Masterson couldn’t help himself. “You’ve seen Doc’s tattoo, right? The ace up the sleeve?”

“Ah, sure,” Shanssey was slurring badly and wobbling in his chair like he could barely keep his head up. “Got my ink the same time Doc got his’in.”

“That was in Deadwood then,” Masterson spoke the words lightly, encouraging Shanssey to assume he already knew the story and was merely reminiscing.

Shanssey nodded. “Bang on ya are. Me and Doc were workin’ for Thomas Miller back when he owned the Bella Union. Ya kin ask Creek. Shot a couple a’ oul boyos, did Creek. The feckin’ eejits insisted on gettin’ shot, so he done it.” Shanssey sighed, an effort to control his ability to speak clearly. “Doc didn’t shoot nobody thereabouts, though. ‘Course, Doc wasn’t Doc in Deadwood. Had a dodger on ‘im and was inn-cognita.”

Shanssey laid a finger over his lips and tried to shush; it came out more like a spitting horse. “Tom Macky.” Shanssey hiccuped as he said the last name, rendering it unclear. “Any rate, all this was right after that gobshite backshooter done for Hickok. Doc got his tattoo ta honor Bill. Fine fella that Bill.”

“Wild Bill Hickok?”

“Is there any other?” Shanssey honest-to-god giggled and Masterson felt almost contrite about taking advantage of the man’s inebriation. Once he’d got to going, though, Shanssey couldn’t seem to control himself, like a kettle boiling over.

Shanssey sighed again and hurried through the next phrase before taking a deep breath and sighing it out for the next phrase. “Inking over the wrist like that (sigh) hurt like a son of a bitch, but Doc (sigh) took it like a man. Stone cold sober. He’d swear t’otherwise, (sigh) a’course, but I think da pain was part of hiss… tribute to Hickok. Kinda an offerin’, like.”

Masterson nodded. “But Doc had never met Hickok.”

“Ah, sure. A’fore Deadwood, o’ course. By the time Creek and Doc and me hit Deadwood, Hickok t’was under the sod. Jaysus rest ‘im.”

Masterson’s heart was pounding suddenly. He recalled any number of times he’d sat in Dodge whining about how he’d always wanted to meet Hickok, how he idolized the man, with Holliday sitting there listening, not even smug, but never saying a word, damn him.

Shanssey was saying, “Yeah, Doc was banking faro for Sullivan, I think t’was. Anyway, Doc had just come west, hadn’t been outta Dallas a year, I ‘spose. He was in Denison. Fort Worth maybe, who knows? Mighta been Fort Wanker for all I can ‘member.” Shanssey was sighing again, the alcohol competing with the oxygen in his bloodstream. “Any rate, Hickok ran a posse against Doc. Doc won’t talk about it, but the story runs that the posse played out and Hickok brought Doc in alone after a couple a’ weeks on the run. Through the Nations, no less.”

“My, my. Doc steal a horse or something?” Masterson laughed off the question, playing his cards close and trying to keep the conversation light. The minute Shanssey sensed danger or even became aware he was divulging a secret Holliday would prefer hidden, Shanssey would cut his own throat rather than talk.

“Yeah, right,” Shanssey chucked. “You know Doc never gets called down for nothin’ but gamblin’ in a whore house or murder. They don’t put a posse on ya for gamblin’. It was murder. Three counts. That I know for a fact.”
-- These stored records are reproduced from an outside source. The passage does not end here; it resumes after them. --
(** A list of ids that holds an id twice. *)
Lemma not_NoDup_twice (l : list Z) :
  ¬ NoDup l → ∃ k, k ∈ l ∧ 2 ≤ length (filter (λ k', k' = k) l).
Proof.
  induction l as [|a l IH]; intros Hnd; [destruct Hnd; apply NoDup_nil_2|].
  destruct (decide (a ∈ l)) as [Hin|Hn].
  - exists a. split; [by left|]. rewrite filter_cons, decide_True by done. simpl.
    assert (a ∈ filter (λ k', k' = a) l) as Ha by by apply list_elem_of_filter.
    destruct (filter (λ k', k' = a) l); [by apply elem_of_nil in Ha|simpl; lia].
  - destruct IH as (k & Hk & Hlen).
    + intros Hl. apply Hnd. by apply NoDup_cons.
    + exists k. split; [by right|]. rewrite filter_cons.
      destruct (decide (a = k)); simpl; lia.
Qed.

Section FinalAssertions.
Context (c : constants) (noteStats : list note).

Lemma apply_rule_Fatal st rule why st' :
  apply_rule c noteStats st rule = Fatal why st' →
  why = UnmetDependencies ∨ why = RepeatedRuleID ∨ why = ScoreNotesRaised
  ∨ why = SupplementalIdMismatch ∨ why = ColumnCollision.
Proof.
  unfold apply_rule.
  destruct (check_dependencies rule (ruleIDs st)); simpl; [|intros [= <- _]; tauto].
  case_bool_decide; [intros [= <- _]; tauto|].
  destruct (score_notes rule noteStats (noteLabels st)) as [[activeNotes [add|]]|];
    simpl; [| |intros [= <- _]; tauto].
  - destruct (bool_decide _); simpl; [|intros [= <- _]; tauto].
    destruct (columns_ok _ _ _); [done|intros [= <- _]; tauto].
  - done.
Qed.

Lemma run_rules_Fatal rules st why st' :
  run_rules c noteStats rules st = Fatal why st' →
  why = UnmetDependencies ∨ why = RepeatedRuleID ∨ why = ScoreNotesRaised
  ∨ why = SupplementalIdMismatch ∨ why = ColumnCollision.
Proof.
  revert st. induction rules as [|rule rules IH]; intros st; simpl; [done|].
  destruct (apply_rule c noteStats st rule) as [st1|why1 st1] eqn:H1.
  - apply IH.
  - intros [= <- _]. by eapply apply_rule_Fatal.
Qed.

(** The ids the rules of a loop matched, as a set, are the labelled ids. *)
Lemma matched_ids_labelled rules st :
  run_rules c noteStats rules initial_state = Done st →
  id_set (calls st ≫= matched) = id_set (noteLabels st).*1.
Proof.
  intros Hrun. apply id_set_eq_elem_of. intros k.
  rewrite (labelled_iff_matched c noteStats rules st k Hrun), list_elem_of_bind.
  split; intros (cl & ? & ?); by exists cl.
Qed.

(** After a completed loop, the part after the loop either returns, or fails
    at the assertion on the labelled ids, which then differ from the input
    ids, or fails at the assertion on the row count. *)
Lemma finish_Fatal rules st why st' :
  run_rules c noteStats rules initial_state = Done st →
  finish c noteStats st = Fatal why st' →
  (why = LabelsIncomplete
   ∧ id_set (note_id <$> noteStats) ≠ id_set (calls st ≫= matched))
  ∨ why = RowCountMismatch.
Proof.
  intros Hrun. pose proof (facts_completed c noteStats rules st Hrun) as Hfacts.
  unfold finish. simpl.
  case_bool_decide as H1; simpl.
  2:{ intros [= <- _]. left. split; [done|].
      by rewrite (matched_ids_labelled rules st Hrun). }
  case_bool_decide as H2; simpl.
  2:{ destruct H2. rewrite H1. apply id_set_eq_elem_of. intros k.
      rewrite join_column_fst, groupby_aggregate_list_fst, elem_of_group_keys.
      by rewrite (labelled_iff_matched c noteStats rules st k Hrun),
                 (noteRules_ids c noteStats st rules k Hrun). }
  case_bool_decide as H3; simpl.
  2:{ destruct H3. apply size_empty_iff, equiv_empty.
      intros k [Hk Hn]%elem_of_difference. exfalso. apply Hn. rewrite H1.
      unfold id_set in *. rewrite elem_of_list_to_set in Hk. rewrite elem_of_list_to_set.
      apply (facts_columns st Hfacts) in Hk as (cl & Hcl & Hk).
      apply (labelled_iff_matched c noteStats rules st k Hrun). exists cl.
      split; [done|]. by apply (facts_supplemental st Hfacts). }
  case_bool_decide as H4; simpl; [done|]. intros [= <- _]. by right.
Qed.

(** Each call's supplemental frame has, for every id, at most as many rows
    as the merged supplemental columns. *)
Lemma supplemental_rows_kept rules st :
  run_rules c noteStats rules initial_state = Done st →
  ∀ cl k, cl ∈ calls st →
    length (filter (λ k', k' = k) (supplemental_ids cl))
    ≤ length (rows_with_key k (frame_rows (noteColumns st))).
Proof.
  apply (run_rules_invariant c noteStats
           (λ st, ∀ cl k, cl ∈ calls st →
              length (filter (λ k', k' = k) (supplemental_ids cl))
              ≤ length (rows_with_key k (frame_rows (noteColumns st))))).
  - intros st1 rule st2 IH
      (activeNotes & add & _ & _ & Hcalls & _ & _ & Hcols & _)%apply_rule_Done_state cl k.
    rewrite Hcalls, Hcols. intros [Hcl| ->%list_elem_of_singleton]%elem_of_app.
    + specialize (IH cl k Hcl). destruct add as [a|]; [|done].
      pose proof (merge_outer_count (noteColumns st1) a k) as [? _]. lia.
    + unfold supplemental_ids. simpl. destruct add as [a|]; [|simpl; lia].
      rewrite <-rows_with_key_length.
      by pose proof (merge_outer_count (noteColumns st1) a k) as [_ ?].
  - by intros cl k ?%elem_of_nil.
Qed.
(** * lmhttpd.hpp: controllers, per-connection state and the web server

    A shallow embedding of the header-only library [lmh] (namespace [lmh]
    of lmhttpd.hpp, the revision with [ConnectionState], the allow-list and
    [start_daemon]), and the properties of its dispatcher, of the dynamic
    controller's connection state machine, of the allow-list and of the
    daemon start loop.

    Conventions of the embedding.
    - C strings and [std::string] are [string]; a nullable [const char*]
      is an [option string].
    - [int], [uint32_t] and [unsigned short] values are [Z]; the one
      place where unsigned arithmetic can wrap ([++] on the wait counter)
      writes the wrap-around out.
    - Objects that live on the C++ heap are reached through addresses:
      [loc] for [ConnectionState] objects, [cref] for controllers.  The
      connection states form a [gmap loc ConnectionState]; [new] inserts at
      a fresh address and [delete] removes.  Dereferencing an address that
      is not in the map is undefined behaviour in C++ and [None] here.
    - What the code does to the outside (calls into libmicrohttpd, libc
      and the user's virtual methods) is recorded as a list of [event]s.
      What the outside answers (the result of [MHD_queue_response], of
      [socket], [bind], ...) is an argument of the function that asks. *)

From stdpp Require Import base option list strings gmap pretty.
From Stdlib Require Import ZArith Lia.

Local Open Scope Z_scope.
(** The items the write path builds from the request and the response. *)
Definition refreshTokenOf {TM : Methods} (p : AuthParametersInternal.t)
    (tr : TokenResponse.t) : refreshTokenCacheItem.t :=
  CreateRefreshTokenCacheItem (GetHomeAccountIDFromClientInfo tr)
    (AuthorityInfo.Host (AuthParametersInternal.AuthorityInfo p))
    (AuthParametersInternal.ClientID p) (TokenResponse.RefreshToken tr)
    (TokenResponse.FamilyID tr).

Definition idTokenOf {TM : Methods} (p : AuthParametersInternal.t)
    (tr : TokenResponse.t) : idTokenCacheItem.t :=
  CreateIDTokenCacheItem (GetHomeAccountIDFromClientInfo tr)
    (AuthorityInfo.Host (AuthParametersInternal.AuthorityInfo p))
    (AuthorityInfo.UserRealmURIPrefix (AuthParametersInternal.AuthorityInfo p))
    (AuthParametersInternal.ClientID p)
    (IDToken.RawToken (TokenResponse.IDToken tr)).

Definition accountOf {TM : Methods} (p : AuthParametersInternal.t)
    (tr : TokenResponse.t) : Account.t :=
  CreateAccount (GetHomeAccountIDFromClientInfo tr)
    (AuthorityInfo.Host (AuthParametersInternal.AuthorityInfo p))
    (AuthorityInfo.UserRealmURIPrefix (AuthParametersInternal.AuthorityInfo p))
    (GetLocalAccountID (TokenResponse.IDToken tr))
    (AuthorityInfo.AuthorityType (AuthParametersInternal.AuthorityInfo p))
    (IDToken.PreferredUsername (TokenResponse.IDToken tr)).

Definition appMetadataOf (p : AuthParametersInternal.t)
    (tr : TokenResponse.t) : appMetadata.t :=
  CreateAppMetadata (TokenResponse.FamilyID tr)
    (AuthParametersInternal.ClientID p)
    (AuthorityInfo.Host (AuthParametersInternal.AuthorityInfo p)).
Masterson tried to keep his face impassive.

Shanssey took another sip of his tequila. “Doc was cleared, a’ course,” Shanssey assured him. “No duty to retreat and all that.” Shanssey waved a hand over his drink. “I know Doc likes his rep as a curmudgeon who’d shoot ya soon as look at ya, but Doc never clears leather without a damn good reason. I dunno what happened in Horseshitville with Hickok, but I know Doc thinks the world of that man. Won’t hear nothing said agin him to this day.” Shanssey stabbed a finger into the table top and stared at it a moment. “Shit,” he said suddenly and peered at Masterson. “Don’t tell Doc I said anythin’ about anythin’, will ya? He’d never speak ta me again.” Shanssey was pleading and he was deadly serious.

“I wouldn’t dream of it, Shanssey. We’re just old friends chewin’ the fat here. Wild horses couldn’t drag it outta me and all that.”

Shanssey looked back down into his glass. His finger was still stabbed at the table. “Well. I… I gotta see a man about a horse, Bat,” he said finally. He pulled his finger up and flexed it, then stood with all the dignity he could muster. Masterson helped steady him to his tent.

“Goo’night to ya, Bat.”

“Goodnight, Shanssey.”

The report next morning was that the Rio Grande had decided to retaliate for the killing of two of their men. Rather than taking out the loss in kind, DeRemer had his men waylay the Santa Fe’s supplies from Canyon City. One railroad literally robbing another at gunpoint.

To avoid unnecessary ill-will in the camp, Masterson elected to take responsibility for the supply run, promising to supply protection for the Santa Fe purser and his team. Rather than run the populace of Canyon City short of food and drink, Masterson elected to restock from the larger town of Pueblo. He set Holliday and Bill Tilghman the task of protecting the team of porters, the purchasing agent and the head cook during the trip.

Doc protested that he was superfluous to the excursion but Masterson had insisted, mentally filing that superfluous phrase for possible future use in one of his dime novels. Masterson wanted Holliday out of camp for the day for reasons of his own. And since the trip would ensure Holliday spent most of the day lounging in a cushioned seat of a passenger train or lolling around the back rooms of Pueblo’s better shops, Holliday might even get a little rest in spite of himself.

Meanwhile, with Holliday occupied, Masterson might be able to get some answers out of Kate.

The West was a surprisingly small world for all its vastness. Masterson had met Kate before he’d met Holliday. Wyatt had known her before even then, when she’d worked for his brother James Earp in his bordello. If Masterson had understood Holliday’s confession during their reconnoiter, Holliday still had the earliest claim to Kate amongst them all, but Masterson didn’t know how much of Kate’s past she’d managed to keep a mystery from Holliday. Masterson knew only that he would have to tread carefully to keep Kate from unleashing Holliday’s vengeance on Masterson once Holliday got back.

Kate was only moderately friendly toward Masterson at the best of times. She distrusted law of any kind and hated Earps in particular, both of which left Masterson out in the cold of her regard.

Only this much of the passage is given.